▶ **Work request**
From the records below, output exactly the lines running from the line containing "- apply (rtc_r" through the line containing "(forall e0 a", and no others.

(Collected data entries)
+---+

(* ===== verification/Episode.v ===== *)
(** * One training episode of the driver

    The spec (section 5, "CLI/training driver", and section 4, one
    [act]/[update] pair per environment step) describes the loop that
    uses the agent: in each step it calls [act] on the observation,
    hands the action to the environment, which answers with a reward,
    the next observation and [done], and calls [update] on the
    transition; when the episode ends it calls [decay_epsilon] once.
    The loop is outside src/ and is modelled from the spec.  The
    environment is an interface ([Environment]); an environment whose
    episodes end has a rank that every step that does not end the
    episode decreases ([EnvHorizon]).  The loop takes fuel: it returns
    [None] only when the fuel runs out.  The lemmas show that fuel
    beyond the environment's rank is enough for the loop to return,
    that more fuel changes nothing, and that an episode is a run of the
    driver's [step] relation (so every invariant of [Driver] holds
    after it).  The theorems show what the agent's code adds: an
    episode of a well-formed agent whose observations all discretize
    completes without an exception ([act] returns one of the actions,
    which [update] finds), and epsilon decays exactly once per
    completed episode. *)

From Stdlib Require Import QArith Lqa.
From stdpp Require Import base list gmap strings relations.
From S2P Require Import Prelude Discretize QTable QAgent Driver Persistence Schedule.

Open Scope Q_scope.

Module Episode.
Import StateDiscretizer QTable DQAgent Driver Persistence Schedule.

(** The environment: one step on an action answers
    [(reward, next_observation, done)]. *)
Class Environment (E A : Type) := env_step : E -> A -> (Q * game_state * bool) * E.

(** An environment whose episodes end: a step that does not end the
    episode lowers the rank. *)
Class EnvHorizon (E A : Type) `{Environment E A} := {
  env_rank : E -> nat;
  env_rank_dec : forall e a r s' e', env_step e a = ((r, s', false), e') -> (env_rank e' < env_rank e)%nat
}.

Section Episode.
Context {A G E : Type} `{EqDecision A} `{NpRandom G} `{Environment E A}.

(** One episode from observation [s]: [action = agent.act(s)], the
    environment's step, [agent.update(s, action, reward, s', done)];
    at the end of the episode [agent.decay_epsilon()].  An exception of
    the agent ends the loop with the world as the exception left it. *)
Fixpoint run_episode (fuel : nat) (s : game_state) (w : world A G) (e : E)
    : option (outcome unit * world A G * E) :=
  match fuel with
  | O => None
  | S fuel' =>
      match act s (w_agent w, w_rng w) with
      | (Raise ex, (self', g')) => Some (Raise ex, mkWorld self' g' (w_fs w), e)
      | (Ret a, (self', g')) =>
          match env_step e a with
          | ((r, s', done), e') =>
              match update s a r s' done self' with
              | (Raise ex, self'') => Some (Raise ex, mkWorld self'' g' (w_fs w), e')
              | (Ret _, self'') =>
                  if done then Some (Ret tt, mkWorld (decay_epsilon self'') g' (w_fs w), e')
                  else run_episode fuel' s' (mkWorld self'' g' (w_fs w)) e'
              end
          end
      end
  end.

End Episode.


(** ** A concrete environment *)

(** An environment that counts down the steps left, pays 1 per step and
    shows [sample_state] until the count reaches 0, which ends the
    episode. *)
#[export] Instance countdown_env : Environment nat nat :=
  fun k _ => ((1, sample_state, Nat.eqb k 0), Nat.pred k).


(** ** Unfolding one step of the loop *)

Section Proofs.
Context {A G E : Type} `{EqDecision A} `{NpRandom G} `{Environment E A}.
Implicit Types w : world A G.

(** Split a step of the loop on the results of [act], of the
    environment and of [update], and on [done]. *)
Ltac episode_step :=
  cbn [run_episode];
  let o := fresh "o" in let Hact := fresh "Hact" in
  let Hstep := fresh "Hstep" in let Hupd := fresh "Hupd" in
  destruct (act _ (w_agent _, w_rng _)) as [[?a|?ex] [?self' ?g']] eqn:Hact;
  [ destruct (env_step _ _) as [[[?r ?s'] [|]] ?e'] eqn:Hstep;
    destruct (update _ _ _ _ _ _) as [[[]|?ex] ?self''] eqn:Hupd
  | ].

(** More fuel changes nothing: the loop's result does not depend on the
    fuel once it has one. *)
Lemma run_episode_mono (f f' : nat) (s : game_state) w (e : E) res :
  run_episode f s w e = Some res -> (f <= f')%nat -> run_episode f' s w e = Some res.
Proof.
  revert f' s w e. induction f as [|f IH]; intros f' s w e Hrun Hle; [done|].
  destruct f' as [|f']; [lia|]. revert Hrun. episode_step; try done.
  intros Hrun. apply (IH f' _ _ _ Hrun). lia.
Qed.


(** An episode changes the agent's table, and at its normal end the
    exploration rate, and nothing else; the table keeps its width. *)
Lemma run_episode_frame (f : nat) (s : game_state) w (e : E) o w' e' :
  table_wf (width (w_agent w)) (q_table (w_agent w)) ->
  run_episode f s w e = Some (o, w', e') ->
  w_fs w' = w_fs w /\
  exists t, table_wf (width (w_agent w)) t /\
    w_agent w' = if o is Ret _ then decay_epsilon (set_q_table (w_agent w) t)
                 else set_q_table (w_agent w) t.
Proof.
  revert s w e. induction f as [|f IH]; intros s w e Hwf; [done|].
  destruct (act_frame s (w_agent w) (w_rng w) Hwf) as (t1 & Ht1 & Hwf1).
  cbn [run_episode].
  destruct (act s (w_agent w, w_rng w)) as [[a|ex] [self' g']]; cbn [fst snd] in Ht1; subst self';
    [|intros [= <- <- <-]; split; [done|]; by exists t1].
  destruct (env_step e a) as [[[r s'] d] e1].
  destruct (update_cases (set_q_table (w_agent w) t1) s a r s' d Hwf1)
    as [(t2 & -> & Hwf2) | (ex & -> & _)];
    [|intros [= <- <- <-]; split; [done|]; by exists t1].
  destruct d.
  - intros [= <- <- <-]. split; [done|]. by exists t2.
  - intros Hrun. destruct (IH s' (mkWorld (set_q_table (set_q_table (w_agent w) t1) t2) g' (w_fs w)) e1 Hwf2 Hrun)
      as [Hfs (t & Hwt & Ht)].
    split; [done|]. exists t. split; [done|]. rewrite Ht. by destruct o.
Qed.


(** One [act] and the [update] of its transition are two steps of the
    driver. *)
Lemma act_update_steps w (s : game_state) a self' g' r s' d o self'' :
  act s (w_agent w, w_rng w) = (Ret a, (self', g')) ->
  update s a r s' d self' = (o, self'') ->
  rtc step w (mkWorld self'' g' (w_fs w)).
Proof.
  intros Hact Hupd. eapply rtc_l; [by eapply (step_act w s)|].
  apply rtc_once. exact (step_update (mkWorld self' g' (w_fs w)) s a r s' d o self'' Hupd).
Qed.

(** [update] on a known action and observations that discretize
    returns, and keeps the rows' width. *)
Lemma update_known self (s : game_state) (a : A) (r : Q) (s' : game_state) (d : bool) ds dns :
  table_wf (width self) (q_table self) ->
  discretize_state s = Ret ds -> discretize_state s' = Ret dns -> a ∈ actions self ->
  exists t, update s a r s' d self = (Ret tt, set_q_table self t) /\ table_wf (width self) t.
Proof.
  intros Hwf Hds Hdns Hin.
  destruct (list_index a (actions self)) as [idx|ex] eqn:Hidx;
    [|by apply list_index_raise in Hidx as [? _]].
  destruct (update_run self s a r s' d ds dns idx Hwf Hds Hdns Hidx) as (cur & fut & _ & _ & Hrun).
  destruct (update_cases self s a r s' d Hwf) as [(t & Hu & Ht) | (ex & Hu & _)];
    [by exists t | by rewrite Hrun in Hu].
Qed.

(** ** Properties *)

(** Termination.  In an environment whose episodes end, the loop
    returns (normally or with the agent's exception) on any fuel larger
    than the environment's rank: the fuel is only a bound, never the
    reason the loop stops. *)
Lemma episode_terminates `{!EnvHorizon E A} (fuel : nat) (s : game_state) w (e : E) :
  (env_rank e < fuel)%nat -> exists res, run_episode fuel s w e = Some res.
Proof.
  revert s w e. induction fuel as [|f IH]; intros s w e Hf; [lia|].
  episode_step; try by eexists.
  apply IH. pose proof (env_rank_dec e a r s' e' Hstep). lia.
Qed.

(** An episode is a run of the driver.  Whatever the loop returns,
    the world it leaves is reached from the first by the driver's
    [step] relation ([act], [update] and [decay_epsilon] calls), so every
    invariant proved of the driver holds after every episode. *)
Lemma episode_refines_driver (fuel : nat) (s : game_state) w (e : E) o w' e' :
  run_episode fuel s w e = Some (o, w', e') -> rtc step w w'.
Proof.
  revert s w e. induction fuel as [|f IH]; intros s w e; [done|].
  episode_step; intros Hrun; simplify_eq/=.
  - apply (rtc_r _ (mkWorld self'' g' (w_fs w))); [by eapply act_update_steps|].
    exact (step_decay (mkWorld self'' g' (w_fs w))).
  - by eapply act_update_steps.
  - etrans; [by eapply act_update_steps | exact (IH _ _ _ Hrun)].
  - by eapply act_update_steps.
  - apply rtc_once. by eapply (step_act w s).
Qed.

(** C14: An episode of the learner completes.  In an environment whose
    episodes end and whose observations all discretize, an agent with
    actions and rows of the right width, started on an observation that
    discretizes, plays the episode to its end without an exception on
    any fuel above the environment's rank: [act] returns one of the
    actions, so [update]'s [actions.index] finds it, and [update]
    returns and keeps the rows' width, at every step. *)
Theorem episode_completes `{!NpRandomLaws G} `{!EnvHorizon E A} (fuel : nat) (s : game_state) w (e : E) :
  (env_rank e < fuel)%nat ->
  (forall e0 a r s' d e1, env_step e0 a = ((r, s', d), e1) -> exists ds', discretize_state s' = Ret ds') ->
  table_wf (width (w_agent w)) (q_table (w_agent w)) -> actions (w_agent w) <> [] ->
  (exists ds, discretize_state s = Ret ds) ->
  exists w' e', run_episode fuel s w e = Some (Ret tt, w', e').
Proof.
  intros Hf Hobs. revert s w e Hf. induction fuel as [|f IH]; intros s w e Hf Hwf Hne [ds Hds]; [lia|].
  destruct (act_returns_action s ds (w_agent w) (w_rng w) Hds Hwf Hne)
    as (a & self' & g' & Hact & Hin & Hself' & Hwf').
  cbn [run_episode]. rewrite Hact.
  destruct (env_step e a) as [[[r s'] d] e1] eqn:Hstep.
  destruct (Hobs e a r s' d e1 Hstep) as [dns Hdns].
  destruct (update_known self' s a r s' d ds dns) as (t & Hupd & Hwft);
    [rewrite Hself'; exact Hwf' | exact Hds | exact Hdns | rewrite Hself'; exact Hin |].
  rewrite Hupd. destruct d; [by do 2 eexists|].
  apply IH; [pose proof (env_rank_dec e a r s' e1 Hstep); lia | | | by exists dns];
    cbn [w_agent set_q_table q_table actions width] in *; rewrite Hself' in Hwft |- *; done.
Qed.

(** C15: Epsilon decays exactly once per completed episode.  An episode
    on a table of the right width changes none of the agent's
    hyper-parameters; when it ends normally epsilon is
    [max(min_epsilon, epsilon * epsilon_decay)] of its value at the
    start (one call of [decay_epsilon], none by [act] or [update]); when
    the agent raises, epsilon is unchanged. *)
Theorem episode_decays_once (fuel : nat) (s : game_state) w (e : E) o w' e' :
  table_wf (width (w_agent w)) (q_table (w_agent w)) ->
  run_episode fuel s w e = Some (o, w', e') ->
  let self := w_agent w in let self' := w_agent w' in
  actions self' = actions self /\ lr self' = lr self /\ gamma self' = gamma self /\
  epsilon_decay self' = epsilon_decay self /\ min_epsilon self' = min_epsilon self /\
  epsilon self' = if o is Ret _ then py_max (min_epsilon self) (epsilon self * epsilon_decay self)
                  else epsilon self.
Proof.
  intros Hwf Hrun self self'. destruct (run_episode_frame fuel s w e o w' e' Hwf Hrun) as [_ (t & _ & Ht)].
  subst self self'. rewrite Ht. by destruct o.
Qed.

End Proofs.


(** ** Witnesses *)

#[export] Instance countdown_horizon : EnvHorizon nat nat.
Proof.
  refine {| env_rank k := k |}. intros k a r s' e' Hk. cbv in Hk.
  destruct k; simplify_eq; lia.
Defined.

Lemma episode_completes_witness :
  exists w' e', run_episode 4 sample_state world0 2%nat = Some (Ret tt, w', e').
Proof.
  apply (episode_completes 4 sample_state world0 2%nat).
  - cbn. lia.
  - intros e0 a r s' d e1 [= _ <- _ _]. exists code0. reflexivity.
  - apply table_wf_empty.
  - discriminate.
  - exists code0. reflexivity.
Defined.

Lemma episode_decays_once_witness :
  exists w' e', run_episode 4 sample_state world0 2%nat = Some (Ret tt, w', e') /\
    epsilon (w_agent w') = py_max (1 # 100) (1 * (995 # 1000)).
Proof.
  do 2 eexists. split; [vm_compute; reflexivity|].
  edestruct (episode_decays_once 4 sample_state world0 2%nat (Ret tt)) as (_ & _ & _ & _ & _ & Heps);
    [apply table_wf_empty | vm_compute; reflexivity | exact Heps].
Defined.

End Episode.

+---+

▶ **Task solution**
  - apply (rtc_r _ (mkWorld self'' g' (w_fs w))); [by eapply act_update_steps|].
    exact (step_decay (mkWorld self'' g' (w_fs w))).
  - by eapply act_update_steps.
  - etrans; [by eapply act_update_steps | exact (IH _ _ _ Hrun)].
  - by eapply act_update_steps.
  - apply rtc_once. by eapply (step_act w s).
Qed.

(** C14: An episode of the learner completes.  In an environment whose
    episodes end and whose observations all discretize, an agent with
    actions and rows of the right width, started on an observation that
    discretizes, plays the episode to its end without an exception on
    any fuel above the environment's rank: [act] returns one of the
    actions, so [update]'s [actions.index] finds it, and [update]
    returns and keeps the rows' width, at every step. *)
Theorem episode_completes `{!NpRandomLaws G} `{!EnvHorizon E A} (fuel : nat) (s : game_state) w (e : E) :
  (env_rank e < fuel)%nat ->
  (forall e0 a r s' d e1, env_step e0 a = ((r, s', d), e1) -> exists ds', discretize_state s' = Ret ds') ->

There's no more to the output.